La relation d’Araki à son appareil photo s’inscrit sous l’horizon d’une continuation de son corps. Loin d’être un moyen extérieur, il occupe la place d’un troisième œil, voire d’un fragment anatomique partiellement expulsé au dehors. C’est de l’organicité de l’appareil photo, membre supplémentaire d’Araki que vient peut-être l’aspect organique, vivant de ses photographies. Depuis cinquante ans, l’artiste capte sans relâche le réel, traduit le monde dans le langage des images, comme si, sans l’acte d’appuyer sur l’obturateur, le monde risquait de se dissoudre, de perdre sa consistance.
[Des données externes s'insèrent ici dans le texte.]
(** * cors_server.py: a static file server that adds CORS headers

    Shallow embedding of [public/docs/cors_server.py].  The program is a
    subclass [CORSHTTPRequestHandler] of the Python library class
    [http.server.SimpleHTTPRequestHandler] with three overridden methods
    ([end_headers], [do_OPTIONS], [log_message]) and a start-up script
    that parses the port and opens a [socketserver.TCPServer].

    The three methods and the start-up script are translated from the
    program text.  The library methods they call or that call them
    ([send_response], [send_header], the inherited [end_headers],
    [log_request], [send_error], the [TCPServer] constructor, [int]) are
    modelled after CPython's [http/server.py], [socketserver.py] and the
    language reference; each such definition says so.  Requests are
    taken as the library's [parse_request] leaves them on the handler
    (command, path, request line, request version), text is a sequence of
    code points below 256. *)

From Stdlib Require Import String Ascii List ZArith Bool Lia DecimalString.
#[local] Set Warnings "-register-all".
Import ListNotations.
Local Open Scope string_scope.
Local Open Scope Z_scope.

(** ** Python text *)

Module PyText.

Definition code (c : ascii) : Z := Z.of_N (N_of_ascii c).

Definition chr (n : Z) : ascii := ascii_of_N (Z.to_N n).

Definition dquote : ascii := chr 34.
Definition squote : ascii := chr 39.
Definition backslash : ascii := chr 92.

Definition CRLF : string := String (chr 13) (String (chr 10) EmptyString).

(** [prefix p s]: [s.startswith(p)]. *)
Fixpoint prefix (p s : string) : bool :=
  match p, s with
  | EmptyString, _ => true
  | String a p', String b s' => Ascii.eqb a b && prefix p' s'
  | String _ _, EmptyString => false
  end.

(** [contains needle hay]: the Python test [needle in hay] on two
    strings. *)
Fixpoint contains (needle hay : string) : bool :=
  prefix needle hay ||
  match hay with
  | EmptyString => false
  | String _ hay' => contains needle hay'
  end.

(** [str(n)] for an integer. *)
Definition str_of_int (n : Z) : string :=
  NilZero.string_of_int (Z.to_int n).

Definition hex_digit (n : Z) : ascii :=
  if n <? 10 then chr (48 + n) else chr (87 + n).

Definition hex_escape (c : ascii) : string :=
  String backslash
    (String "x" (String (hex_digit (code c / 16))
                        (String (hex_digit (code c mod 16)) EmptyString))).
L’acte de photographier ne se contente pas d’enregistrer ce qui est, de laisser une trace du passage évanescent des instants. Il fait être ce qu’il découpe, donne une autre existence à ce qu’il capture. Compulsion à vivre et compulsion à photographier ne font qu’un. Il n’est pas de monde qui puisse tenir sans un regard sur le monde.

Dans ses milliers de photographies, ses centaines de livres, dans ses innombrables entretiens, Araki revient sur l’équation photographier, c’est tuer. Mais si la photo cannibalise, dévore, dans une étrange réversibilité des fonctions, elle donne également vie à ce qu’elle capte et à celui qui capte. Dans ses mises en scène du désir, de la chair, de l’érotisme, dans ses vulves ouverts, ses fleurs, ses corps encordés, ses cieux, ses nuages, les portraits de sa femme Yôko, de son chat Chiro, Araki part à la rencontre d’instants, de fragments d’existence au cours desquels le réel se condense, gagne un surcroît d’intensité. Le tout est de conjoindre la saisie du « kairos », de l’instant porteur d’aura et la grâce d’un punctum. S’il a traqué tous les états de la matière, le vaporeux des nuages, l’atmosphérique des visages, le liquide, les sécrétions du sexe, des fleurs, le gluant de la nourriture, le solide des quartiers de Tokyo, des cordes serpentines, c’est dans la foulée d’une passion pour la matière en toutes ses formes, en ses différentes stases d’énergie. Qui dit matière dit vie, épanchement de sève, principe génésique, jaillissement biologique. Se définissant comme un « vieux fou de la photographie », Araki photographie en continu, partout, tout le temps, recouvrant le tissu de l’espace-temps d’une pellicule d’images. Le monde qu’il met en scène est radicalement subjectif, passé dans l’athanor de sa sensibilité, de ses obsessions, de son œil intime. On parlera d’un journal photographique à la fois intime et extime, branché sur le monde.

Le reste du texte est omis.